Could you write out the data that follows, exactly and in full?

BEGIN Material for the task

(** What [extract] answers; it tells an identity that is refused from one it could not look up. *)
Inductive identified (key : list Z) (now : Z) (leased : option bool) (calm : bool) (msg : json) (db : AccountTables)
    : Result AuthenticatedIdentity -> Prop :=
  | Admitted_ i : admits key now msg db i -> identified key now leased calm msg db (ok i)
  | Refused_ why : (forall i, ~ admits key now msg db i) -> identified key now leased calm msg db (err Unauthorized why)
  | Unknown_ : leased = Some false \/ calm = false -> identified key now leased calm msg db (err Unavailable RETRY).

Lemma extract_contract key now leased calm msg db :
  accounts_ok lower db ->
  wp calm None (extract (mkExtractor true (Some key)) now leased msg)
    (fun r db' => db' = db /\ identified key now leased calm msg db r) db.
Proof.
  intros Hok. unfold extract. cbn [db_ signer_ negb].
  destruct (string_field (lit "access_token") msg) as [token|] eqn:Et.
  2: { apply wp_ret. split; [done|]. constructor. intros i (? & ? & ? & H & _). congruence. }
  destruct (verify_access key token now) as [c|] eqn:Ev.
  2: { apply wp_ret. split; [done|]. constructor. intros i (? & ? & ? & H & ? & _). congruence. }
  case_bool_decide; [apply wp_ret; split; [done|]; constructor; by left|].
  assert (forall i, admits key now msg db i -> exists p, In p (people db) /\ pl_id p = player_id c /\
    pl_epoch p = token_epoch c /\ i = mkAuthenticated (pl_id p) (pl_username p) (pl_elo p)) as Hinv.
  { intros i (t & c' & p & H1 & H2 & H3). assert (t = token) as -> by congruence.
    assert (c' = c) as -> by congruence. by exists p. }
  wp_step. apply wp_select; [|intros Hf e; apply wp_ret; split; [done|]; constructor; by right].
  apply wp_ret. split; [done|]. destruct (find_player (player_id c) db) as [|p ps] eqn:Ef.
  - constructor. intros i (p & Hp & Hid & _)%Hinv. rewrite <- Hid, (find_player_unique lower) in Ef by done. discriminate Ef.
  - assert (In p (find_player (player_id c) db)) as Hp by (rewrite Ef; by left).
    apply List.filter_In in Hp as [Hp Hid%Z.eqb_eq]. destruct (Z.eqb_spec (pl_epoch p) (token_epoch c)) as [E|E]; cbn [negb].
    + rewrite <- Hid. constructor. by exists token, c, p.
    + constructor. intros i (q & Hq & Hqid & Hqe & _)%Hinv. apply E. rewrite <- Hqe. f_equal.
      apply (NoDup_key pl_id (people db)); [apply Hok|done|done|congruence].
Qed.
End identities.

(** ** Routes *)

(** The routes anyone may call, those that need an identity, and those of [AuthHandler]. *)
Definition PUBLIC_ROUTES : list str :=
  [lit "make_move"; lit "resign"; lit "cancel_queue"; lit "list_games"; lit "get_profile"; lit "get_leaderboard";
   lit "get_history"; lit "get_game"; lit "list_live_games"; lit "stop_spectating"; lit "analyze_position";
   lit "analyze_game"; lit "tournament_state"; lit "list_tournaments"].
Definition IDENTIFIED_ROUTES : list str :=
  [lit "create_game"; lit "join_game"; lit "quick_play"; lit "play_ai"; lit "offer_draw"; lit "draw_response";
   lit "offer_rematch"; lit "rematch_response"; lit "get_pending_rematch"; lit "game_state"; lit "get_active_game";
   lit "spectate"; lit "create_tournament"; lit "join_tournament"; lit "leave_tournament"; lit "start_tournament";
   lit "report_tournament_result"; lit "set_tournament_registration"; lit "check_in_tournament_round"].
Definition AUTH_ROUTES : list str :=
  [lit "seal_request"; lit "register"; lit "login"; lit "refresh"; lit "logout"; lit "logout_all"; lit "google_auth";
   lit "link_google"; lit "unlink_google"; lit "request_password_reset"; lit "reset_password"; lit "verify_email";
   lit "set_recovery_email"].

Lemma routed_type registered has_default message type :
  route registered has_default message = ToHandler type -> type ∈ registered.
Proof.
  unfold route. destruct (find_str _ _ _); [|by destruct has_default]. repeat (destruct (find_from _ _ _); [|done]).
  unfold dispatch. case_bool_decide; [by intros [= <-]|by destruct has_default].
Qed.

Lemma routed_installed {St} (p : RequestPipeline (St := St)) message type :
  route (installed p) true message = ToHandler type ->
  is_Some (raw_entries_ p !! type) \/ raw_entries_ p !! type = None /\ is_Some (typed_entries_ p !! type).
Proof.
  intros Hi%routed_type. unfold installed in Hi. rewrite elem_of_union, !elem_of_dom in Hi.
  destruct (raw_entries_ p !! type); [left; by eexists|]. destruct Hi as [Hi|[? Hi]]; [by right|discriminate Hi].
Qed.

END Material for the task

[Your solution]:
(** What [extract] answers; it tells an identity that is refused from one it could not look up. *)
Inductive identified (key : list Z) (now : Z) (leased : option bool) (calm : bool) (msg : json) (db : AccountTables)
    : Result AuthenticatedIdentity -> Prop :=
  | Admitted_ i : admits key now msg db i -> identified key now leased calm msg db (ok i)
  | Refused_ why : (forall i, ~ admits key now msg db i) -> identified key now leased calm msg db (err Unauthorized why)
  | Unknown_ : leased = Some false \/ calm = false -> identified key now leased calm msg db (err Unavailable RETRY).

Lemma extract_contract key now leased calm msg db :
  accounts_ok lower db ->
  wp calm None (extract (mkExtractor true (Some key)) now leased msg)
    (fun r db' => db' = db /\ identified key now leased calm msg db r) db.
Proof.
  intros Hok. unfold extract. cbn [db_ signer_ negb].
  destruct (string_field (lit "access_token") msg) as [token|] eqn:Et.
  2: { apply wp_ret. split; [done|]. constructor. intros i (? & ? & ? & H & _). congruence. }
  destruct (verify_access key token now) as [c|] eqn:Ev.
  2: { apply wp_ret. split; [done|]. constructor. intros i (? & ? & ? & H & ? & _). congruence. }
  case_bool_decide; [apply wp_ret; split; [done|]; constructor; by left|].
  assert (forall i, admits key now msg db i -> exists p, In p (people db) /\ pl_id p = player_id c /\
    pl_epoch p = token_epoch c /\ i = mkAuthenticated (pl_id p) (pl_username p) (pl_elo p)) as Hinv.
  { intros i (t & c' & p & H1 & H2 & H3). assert (t = token) as -> by congruence.
    assert (c' = c) as -> by congruence. by exists p. }
  wp_step. apply wp_select; [|intros Hf e; apply wp_ret; split; [done|]; constructor; by right].
  apply wp_ret. split; [done|]. destruct (find_player (player_id c) db) as [|p ps] eqn:Ef.
  - constructor. intros i (p & Hp & Hid & _)%Hinv. rewrite <- Hid, (find_player_unique lower) in Ef by done. discriminate Ef.
  - assert (In p (find_player (player_id c) db)) as Hp by (rewrite Ef; by left).
    apply List.filter_In in Hp as [Hp Hid%Z.eqb_eq]. destruct (Z.eqb_spec (pl_epoch p) (token_epoch c)) as [E|E]; cbn [negb].
    + rewrite <- Hid. constructor. by exists token, c, p.
    + constructor. intros i (q & Hq & Hqid & Hqe & _)%Hinv. apply E. rewrite <- Hqe. f_equal.
      apply (NoDup_key pl_id (people db)); [apply Hok|done|done|congruence].
Qed.
End identities.

(** ** Routes *)

(** The routes anyone may call, those that need an identity, and those of [AuthHandler]. *)
Definition PUBLIC_ROUTES : list str :=
  [lit "make_move"; lit "resign"; lit "cancel_queue"; lit "list_games"; lit "get_profile"; lit "get_leaderboard";
   lit "get_history"; lit "get_game"; lit "list_live_games"; lit "stop_spectating"; lit "analyze_position";
   lit "analyze_game"; lit "tournament_state"; lit "list_tournaments"].
Definition IDENTIFIED_ROUTES : list str :=
  [lit "create_game"; lit "join_game"; lit "quick_play"; lit "play_ai"; lit "offer_draw"; lit "draw_response";
   lit "offer_rematch"; lit "rematch_response"; lit "get_pending_rematch"; lit "game_state"; lit "get_active_game";
   lit "spectate"; lit "create_tournament"; lit "join_tournament"; lit "leave_tournament"; lit "start_tournament";
   lit "report_tournament_result"; lit "set_tournament_registration"; lit "check_in_tournament_round"].
Definition AUTH_ROUTES : list str :=
  [lit "seal_request"; lit "register"; lit "login"; lit "refresh"; lit "logout"; lit "logout_all"; lit "google_auth";
   lit "link_google"; lit "unlink_google"; lit "request_password_reset"; lit "reset_password"; lit "verify_email";
   lit "set_recovery_email"].

Lemma routed_type registered has_default message type :
  route registered has_default message = ToHandler type -> type ∈ registered.
Proof.
  unfold route. destruct (find_str _ _ _); [|by destruct has_default]. repeat (destruct (find_from _ _ _); [|done]).
  unfold dispatch. case_bool_decide; [by intros [= <-]|by destruct has_default].
Qed.

Lemma routed_installed {St} (p : RequestPipeline (St := St)) message type :
  route (installed p) true message = ToHandler type ->
  is_Some (raw_entries_ p !! type) \/ raw_entries_ p !! type = None /\ is_Some (typed_entries_ p !! type).
Proof.
  intros Hi%routed_type. unfold installed in Hi. rewrite elem_of_union, !elem_of_dom in Hi.
  destruct (raw_entries_ p !! type); [left; by eexists|]. destruct Hi as [Hi|[? Hi]]; [by right|discriminate Hi].
Qed.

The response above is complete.